For this, we will import 1) a LeolaniChatClient so that we can capture the signals and store them in an EMISSOR scenario and 2) an Ai2ThorClient that let us interact with the space through an agent. There are three modalities considered:

1. text modality for the turns of the user and the agent
2. action modality for the actions caried out by the agent in the space (mostly navigation)
3. image modality for the objects found by the agent in the space

EMISSOR stores signals for each modality in a scenario folder. At the start of an interaction, a new scenario folder is created together with a JSON file with the same name, the so-called scenario JSON. The scenario JSON contains the meta data for the scenario as a whole, including a temporal ruler in terms of a start and end time. The temporal ruler is used to align the signal in a temporal sequence.

https://ai2thor.allenai.org/ithor/documentation/environment-state

In [1]:
from leolani_client import LeolaniChatClient, Action
emissor_path = "./emissor"
HUMAN="Piek"
AGENT="Ai2Thor"
leolaniClient = LeolaniChatClient(emissor_path=emissor_path, agent=AGENT, human=HUMAN)

In [2]:
import ai2thor
from ai2thor.controller import Controller
import numpy as np

In [3]:
from ai2thor_client import Ai2ThorClient

In [4]:
ai2ThorClient = Ai2ThorClient()

max_context=50
AI = "AI"

utterance = "Hi %s. Tell me what to do." % HUMAN
print(AGENT+">"+utterance)
leolaniClient._add_utterance(AGENT, utterance) 

utterance = "This is what I can do:"+str(ai2ThorClient.what_i_can_do())
print(AGENT+">"+utterance)
leolaniClient._add_utterance(AGENT, utterance) 

utterance = input(HUMAN+"> ")
leolaniClient._add_utterance(HUMAN, utterance) 

while not (utterance.lower() == "stop" or utterance.lower() == "bye"):
        ai2ThorClient.process_instruction(utterance)
        for utterance in ai2ThorClient._answers:
            print(AGENT+">"+str(utterance))
            leolaniClient._add_utterance(AGENT, utterance)
            
        for obj, objectType, coord, image in ai2ThorClient._perceptions:
            leolaniClient._add_image(obj['name'], objectType, coord, image) 

        for action in ai2ThorClient._actions:
            leolaniClient._add_action(action)
            
        utterance = input(HUMAN+"> ")
        leolaniClient._add_utterance(HUMAN, utterance) 

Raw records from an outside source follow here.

(** one [processReq] moves, with its caller and its handler *)
Lemma calls_ok_move cs ps hs cs' hs' i p p' :
  calls_ok cs ps hs → ps !! i = Some p → moves p p' → same_but i hs hs' →
  (∀ k, k ≠ p_caller p → cs' !! k = cs !! k) →
  (∀ c, cs' !! p_caller p = Some c → caller_ok (<[i := p']> ps) (p_caller p) c) →
  proc_ok cs' hs' i p' →
  calls_ok cs' (<[i := p']> ps) hs'.
Proof.
  intros Hok Hp Hm Hhs Hcs Hc Hnew. pose proof Hok as [Hop Hoh Hoc Hp1 Hh1].
  assert (∀ j q, <[i := p']> ps !! j = Some q → ∃ q0, ps !! j = Some q0 ∧ p_caller q = p_caller q0
            ∧ (j ≠ i → q = q0)) as Hback.
  { intros j q Hq. destruct (decide (i = j)) as [<-|].
    - rewrite list_lookup_insert_eq in Hq by (by eapply lookup_lt_Some). destruct Hm. naive_solver.
    - rewrite list_lookup_insert_ne in Hq by done. eauto. }
  split.
  - intros j q Hq. destruct (decide (j = i)) as [->|Hne].
    + rewrite list_lookup_insert_eq in Hq by (by eapply lookup_lt_Some). naive_solver.
    + rewrite list_lookup_insert_ne in Hq by done. apply (proc_ok_callers cs).
      { apply Hcs. intros E. by apply Hne, (Hp1 _ _ _ _ Hq Hp). }
      apply (proc_ok_handlers _ hs); [|auto]. intros h x Hx.
      pose proof (proj1 (Forall2_lookup _ _ _) Hhs h) as Hl. inversion Hl; naive_solver.
  - intros h y Hy. destruct (Forall2_lookup_r _ _ _ _ _ Hhs Hy) as (x & Hx & Ep & Ec & _).
    destruct (Hoh _ _ Hx) as (q & Hq & Hqc & Hst). unfold handler_ok. rewrite Ep, Ec.
    destruct (moves_insert _ _ _ _ _ _ Hp Hm Hq) as (q' & ? & E & _ & ?). rewrite <-Hqc, <-E. eauto.
  - intros k c Hk. destruct (decide (k = p_caller p)) as [->|]; [auto|].
    rewrite Hcs in Hk by done. eauto using caller_ok_insert.
  - intros j j' q q' Hq Hq' E. apply Hback in Hq as (q0 & ? & ? & _).
    apply Hback in Hq' as (q0' & ? & ? & _). eapply Hp1; eauto; congruence.
  - intros h h' y y' Hy Hy' E.
    destruct (Forall2_lookup_r _ _ _ _ _ Hhs Hy) as (x & Hx & Ep & _).
    destruct (Forall2_lookup_r _ _ _ _ _ Hhs Hy') as (x' & Hx' & Ep' & _).
    eapply Hh1; eauto; congruence.
Qed.
Lemma call_ok_new cs ps hs c :
  calls_ok cs ps hs → c_pc c = (if c_callf c then InCallf else Sending) →
  calls_ok (cs ++ [c]) ps hs.
Proof.
  intros [] Hc. split; try done.
  - intros i p Hp. apply (proc_ok_callers cs); [|auto]. apply lookup_app_l.
    destruct (ok_proc0 _ _ Hp) as ((c' & Hc' & _) & _). by eapply lookup_lt_Some.
  - intros k c' Hk. lookup_inv; [|auto]. unfold caller_ok. rewrite Hc. by destruct (c_callf c).
Qed.

Lemma send_ok cs ps hs k c :
  calls_ok cs ps hs → cs !! k = Some c → c_pc c = Sending →
  calls_ok (put_caller k Waiting cs)
    (ps ++ [{| p_caller := k; p_pc := PStart; p_drain := false |}]) hs.
Proof.
  intros Hok Hk Hc. pose proof Hok as [Hop Hoh Hoc Hp1 Hh1].
  assert (∀ i p, ps !! i = Some p → p_caller p ≠ k) as Hnone.
  { intros i p Hp <-. destruct (proc_caller _ _ _ _ _ _ _ Hok Hp eq_refl Hk) as [_ E].
    rewrite E in Hc. by destruct (p_pc p). }
  assert (∀ i p, ps !! i = Some p → (i < length ps)%nat) by (intros; by eapply lookup_lt_Some).
  split.
  - intros i p Hi. lookup_inv.
    + split_and!; try done; simpl.
      * eexists. unfold put_caller. rewrite list_lookup_alter_eq, Hk. split; [done|].
        split; [|done]. pose proof (Hoc _ _ Hk) as E. unfold caller_ok in E. by rewrite Hc in E.
      * intros _ h x Hx E. destruct (Hoh _ _ Hx) as (p & Hp & _). rewrite E in Hp.
        apply lookup_lt_Some in Hp. lia.
    + apply (proc_ok_callers cs); [|auto]. apply list_lookup_alter_ne. intros E. by eapply Hnone.
  - intros h x Hx. destruct (Hoh _ _ Hx) as (p & Hp & ?). exists p. by rewrite lookup_app_l by eauto.
  - intros j c' Hj. unfold put_caller in Hj. lookup_inv.
    + exists (length ps). rewrite lookup_app_r, Nat.sub_diag by done. by eexists.
    + pose proof (Hoc _ _ Hj) as E. unfold caller_ok in *.
      destruct (c_pc c'); [done..| |]; [destruct E as (i & p & ? & ?)|destruct E as [?|[?|(i & p & ? & ?)]]; auto; right; right];
        exists i, p; by rewrite lookup_app_l by eauto.
  - intros i j p q Hi Hj E. lookup_inv; [done|by edestruct Hnone..|eauto].
  - eauto.
Qed.

Lemma accept_ok cs ps hs i p info :
  calls_ok cs ps hs → ps !! i = Some p → p_pc p = PAccept info →
  calls_ok cs (put_proc i (PWait info) ps)
    (hs ++ [{| h_proc := i; h_caller := p_caller p; h_server := i_server info; h_pc := HDispatch |}]).
Proof.
  intros Hok Hp Hpc. pose proof Hok as [Hop Hoh Hoc Hp1 Hh1].
  destruct (Hop _ _ Hp) as (Hc & Hns & Hd & _). rewrite Hpc in *.
  specialize (Hns eq_refl).
  set (x := {| h_proc := i; h_caller := p_caller p; h_server := i_server info; h_pc := HDispatch |}).
  unfold put_proc. rewrite (alter_insert _ _ _ _ Hp).
  set (p' := {| p_caller := p_caller p; p_pc := PWait info; p_drain := p_drain p |}).
  assert (moves p p') as Hm by (split_and!; simpl; try rewrite Hpc; done).
  assert ((hs ++ [x]) !! length hs = Some x) as Hx by (by rewrite lookup_app_r, Nat.sub_diag).
  split.
  - intros j q Hq. destruct (decide (j = i)) as [->|Hne].
    + rewrite list_lookup_insert_eq in Hq by (by eapply lookup_lt_Some). simplify_eq.
      split_and!; simpl; try done. exists (length hs), x. split_and!; done.
    + rewrite list_lookup_insert_ne in Hq by done. apply (proc_ok_handlers _ hs); [|auto].
      intros h y Hy. split; intros Hl; [lookup_inv; done|].
      rewrite lookup_app_l; [done|by eapply lookup_lt_Some].
  - intros h y Hy. lookup_inv.
    + exists p'. rewrite list_lookup_insert_eq; [done|by eapply lookup_lt_Some].
    + destruct (Hoh _ _ Hy) as (q & Hq & E & ?).
      destruct (moves_insert _ _ _ _ _ _ Hp Hm Hq) as (q' & ? & ? & _ & ?).
      exists q'. split_and!; [done|congruence|auto].
  - eauto using caller_ok_insert.
  - intros j j' q q' Hq Hq' E.
    assert (∀ j q, <[i := p']> ps !! j = Some q → ∃ q0, ps !! j = Some q0 ∧ p_caller q = p_caller q0) as Hb.
    { clear -Hp. intros j q Hq. destruct (decide (i = j)) as [<-|].
      - rewrite list_lookup_insert_eq in Hq by (by eapply lookup_lt_Some). naive_solver.
      - rewrite list_lookup_insert_ne in Hq by done. eauto. }
    destruct (Hb _ _ Hq) as (? & ? & ?), (Hb _ _ Hq') as (? & ? & ?). eapply Hp1; eauto; congruence.
  - intros h h' y y' Hy Hy' E. lookup_inv; [done|exfalso; by eapply Hns..|eauto].
Qed.

(** [calls_ok_move] when the caller stays *)
Lemma calls_ok_proc cs ps hs hs' i p p' :
  calls_ok cs ps hs → ps !! i = Some p → moves p p' → same_but i hs hs' →
  proc_ok cs hs' i p' → calls_ok cs (<[i := p']> ps) hs'.
Proof.
  intros Hok Hp Hm Hs Hnew. eapply calls_ok_move; eauto.
  intros c Hc. eapply caller_ok_insert; eauto. by eapply ok_caller.
Qed.

Lemma decide_ok n i p c pc :
  calls_ok (callers n) (procs n) (handlers n) →
  procs n !! i = Some p → callers n !! p_caller p = Some c → decides n c (p_pc p) pc →
  calls_ok (callers n) (put_proc i pc (procs n)) (handlers n).
Proof.
  intros Hok Hp Hc Hd. destruct (ok_proc _ _ _ Hok _ _ Hp) as ((c' & Hc' & Hf & Hw) & Hns & Hdr & Hpc).
  unfold put_proc. rewrite (alter_insert _ _ _ _ Hp). simplify_eq.
  assert (c_pc c = Waiting) as Hwait by (rewrite Hw; by inversion Hd).
  eapply calls_ok_proc; eauto using same_but_refl.
  - split_and!; simpl; [done|..]; inversion Hd; simpl; try done.
  - inversion Hd as [E1 E2|info r _ E1 E2|info r _ E1 E2]; rewrite <-E1 in *; simpl in *.
    + destruct (readEndnameInfo _ _) as [info|]; (split_and!; simpl; [by eauto| |done|done]);
        [intros _|done]; by apply Hns.
    + split_and!; simpl; [by eauto|done|done|done].
    + split_and!; simpl; [by eauto|done|done|done].
Qed.

Lemma drop_ok n i p info :
  calls_ok (callers n) (procs n) (handlers n) →
  procs n !! i = Some p → p_pc p = PAccept info →
  calls_ok (callers n) (put_proc i (PSend no_reply false) (procs n)) (handlers n).
Proof.
  intros Hok Hp Hpc. destruct (ok_proc _ _ _ Hok _ _ Hp) as (Hc & Hns & Hdr & _).
  unfold put_proc. rewrite (alter_insert _ _ _ _ Hp). rewrite Hpc in *.
  eapply calls_ok_proc; eauto using same_but_refl.
  - split_and!; simpl; [done|..]; by rewrite Hpc.
  - split_and!; done.
Qed.

Lemma put_handler_lookup h x pc (hs : list (handler (T:=T))) :
  hs !! h = Some x →
  put_handler h pc hs !! h
  = Some {| h_proc := h_proc x; h_caller := h_caller x; h_server := h_server x; h_pc := pc |}.
Proof. intros Hx. unfold put_handler. by rewrite list_lookup_alter_eq, Hx. Qed.

Lemma take_ok n h x p info r :
  calls_ok (callers n) (procs n) (handlers n) →
  handlers n !! h = Some x → procs n !! h_proc x = Some p →
  p_pc p = PWait info →
  calls_ok (callers n) (put_proc (h_proc x) (PCheck info (Some r)) (procs n))
    (put_handler h (HDone r) (handlers n)).
Proof.
  intros Hok Hx Hp Hw. destruct (ok_proc _ _ _ Hok _ _ Hp) as (Hc & Hns & Hdr & _).
  unfold put_proc. rewrite (alter_insert _ _ _ _ Hp). rewrite Hw in *.
  eapply calls_ok_proc; eauto using same_but_put.
  - split_and!; simpl; [done|..]; by rewrite Hw.
  - split_and!; simpl; [done|done|done|]. eexists h, _. split; [by apply put_handler_lookup|done].
Qed.

Lemma expiry_ok n i p info :
  calls_ok (callers n) (procs n) (handlers n) →
  procs n !! i = Some p → p_pc p = PWait info →
  calls_ok (callers n) (put_drain i true (put_proc i (PCheck info None) (procs n))) (handlers n).
Proof.
  intros Hok Hp Hw. destruct (ok_proc _ _ _ Hok _ _ Hp) as (Hc & Hns & Hdr & _).
  unfold put_drain, put_proc. rewrite (alter_insert _ _ _ _ Hp).
  erewrite alter_insert by (apply list_lookup_insert_eq; by eapply lookup_lt_Some).
  rewrite list_insert_insert_eq. rewrite Hw in *.
  eapply calls_ok_proc; eauto using same_but_refl.
  - split_and!; simpl; [done|..]; by rewrite Hw.
  - split_and!; done.
Qed.

(** the handler's goroutine moves while [processReq] keeps its place *)
Lemma handler_move_ok n h x p d pc :
  calls_ok (callers n) (procs n) (handlers n) →
  handlers n !! h = Some x → procs n !! h_proc x = Some p →
  (∀ r, h_pc x ≠ HDone r) → (d = true → p_drain p = true) →
  ((∀ r, pc ≠ HDone r) ∨ p_drain p = true) →
  calls_ok (callers n)
    (<[h_proc x := {| p_caller := p_caller p; p_pc := p_pc p; p_drain := d |}]> (procs n))
    (put_handler h pc (handlers n)).
Proof.
  intros Hok Hx Hp Hxd Hd Hpc.
  destruct (ok_proc _ _ _ Hok _ _ Hp) as (Hc & Hns & Hdr & Hw).
  assert (∀ r, ¬ ran (handlers n) (h_proc x) r) as Hnot.
  { intros r (h' & x' & Hx' & E & Hr). rewrite (ok_handler_one _ _ _ Hok _ _ _ _ Hx' Hx E) in Hx'.
    simplify_eq. by apply (Hxd r). }
  eapply calls_ok_proc; eauto using same_but_put; [by split_and!|].
  destruct (ok_handler _ _ _ Hok _ _ Hx) as (p0 & Hp0 & _ & Hst). simplify_eq.
  split_and!; simpl; [done|by rewrite Hst|by intros ?; apply Hdr, Hd|].
  destruct (p_pc p) as [|i|i|i [r|]|r []|r]; simpl; try done; try (by destruct (Hnot r)).
  - destruct Hw as (h' & x' & Hx' & E & Hsrv & _).
    rewrite (ok_handler_one _ _ _ Hok _ _ _ _ Hx' Hx E) in Hx'. simplify_eq.
    eexists h, _. split; [by apply put_handler_lookup|]. split_and!; try done. simpl.
    destruct Hpc as [?|Hpc]; [done|]. by apply Hdr in Hpc.
  - destruct Hw as [?|Hr]; [by left|by destruct (Hnot r)].
Qed.

Lemma reply_ok n i p c r b :
  calls_ok (callers n) (procs n) (handlers n) →
  procs n !! i = Some p → callers n !! p_caller p = Some c → p_pc p = PSend r b →
  calls_ok (put_caller (p_caller p) (Returned r) (callers n)) (put_proc i (PDone r) (procs n))
    (handlers n).
Proof.
  intros Hok Hp Hc Hw. destruct (ok_proc _ _ _ Hok _ _ Hp) as ((c' & Hc' & Hf & _) & Hns & Hdr & Hpc).
  unfold put_proc. rewrite (alter_insert _ _ _ _ Hp). rewrite Hw in *. simplify_eq.
  eapply calls_ok_move; eauto using same_but_refl.
  - split_and!; simpl; [done|..]; by rewrite Hw.
  - intros k Hk. by apply list_lookup_alter_ne.
  - intros c0 Hc0. unfold put_caller in Hc0. rewrite list_lookup_alter_eq, Hc in Hc0. simplify_eq/=.
    right. right. exists i. eexists. split; [apply list_lookup_insert_eq; by eapply lookup_lt_Some|done].
  - split_and!; simpl; [|done|done|].
    + eexists. unfold put_caller. rewrite list_lookup_alter_eq, Hc. done.
    + destruct b; auto.
Qed.

Lemma tstep_calls_ok n cs ps hs w :
  calls_ok (callers n) (procs n) (handlers n) → tstep n cs ps hs w → calls_ok cs ps hs.
Proof.
  intros Hok Hst. pose proof Hok as [Hop Hoh Hoc Hp1 Hh1].
  destruct Hst; eauto using call_ok_new, send_ok, accept_ok, decide_ok, drop_ok, take_ok, expiry_ok, reply_ok.
  - eapply put_caller_ok; eauto. left. specialize (Hoc _ _ H). unfold caller_ok in Hoc. by rewrite H0 in Hoc.
  - eapply put_caller_ok; eauto. right. by left.
  - unfold put_drain. erewrite alter_insert by done. eapply handler_move_ok; eauto. by rewrite H1.
  - destruct (Hoh _ _ H) as (p & Hp & _).
    assert (procs n = <[h_proc x := {| p_caller := p_caller p; p_pc := p_pc p;
                                       p_drain := p_drain p |}]> (procs n)) as ->.
    { symmetry. apply list_insert_id. rewrite Hp. by destruct p. }
    destruct (runs_on_pc _ _ _ _ H0). eapply handler_move_ok; eauto.
Qed.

ai2ThorClient._controller.stop()
##### After completion, we save the scenario in the defined emissor folder.
leolaniClient._save_scenario() 

Ai2Thor>Hi Piek. Tell me what to do.
Ai2Thor>This is what I can do:('I can do the following:', "['find', 'describe', 'move', 'go', 'turn', 'forward', 'back', 'left', 'right', 'open', 'close', 'look']")


Piek>  describe


Ai2Thor>I see 67 things there.
Apple
Bottle
	I can break it.
Bowl
Bread
ButterKnife
Cabinet
	I can open it.
Cabinet
	I can open it.
Cabinet
	I can open it.
Cabinet
	I can open it.
Cabinet
	I can open it.
Cabinet
	I can open it.
CellPhone
	I can break it.
Chair
	I can move it.
Chair
	I can move it.
CoffeeMachine
	I can move it.
CounterTop
CounterTop
CounterTop
CreditCard
Cup
	I can break it.
DishSponge
Drawer
	I can open it.
Drawer
	I can open it.
Drawer
	I can open it.
Egg
	I can break it.
Faucet
Floor
Fork
Fridge
	I can open it.
GarbageCan
	I can move it.
HousePlant
	I can move it.
Knife
Lettuce
LightSwitch
Microwave
	I can move it.
	I can open it.
Mug
	I can break it.
Pan
PaperTowelRoll
PepperShaker
Plate
	I can break it.
Pot
Potato
SaltShaker
Shelf
Shelf
Shelf
ShelvingUnit
	I can move it.
Sink
SinkBasin
SoapBottle
Spatula
Spoon
Statue
	I can break it.
StoveBurner
StoveBurner
StoveBurner
StoveBurner
StoveKnob
StoveKnob
StoveKnob
StoveKnob
Toaster
	I can move it.
Tomato
Vase
	I can br

Piek>  bye


## Modalities in EMISSOR

For each modality a separate JSON file is used. Since EMISSOR does not support actions, they are now stored as special text signals.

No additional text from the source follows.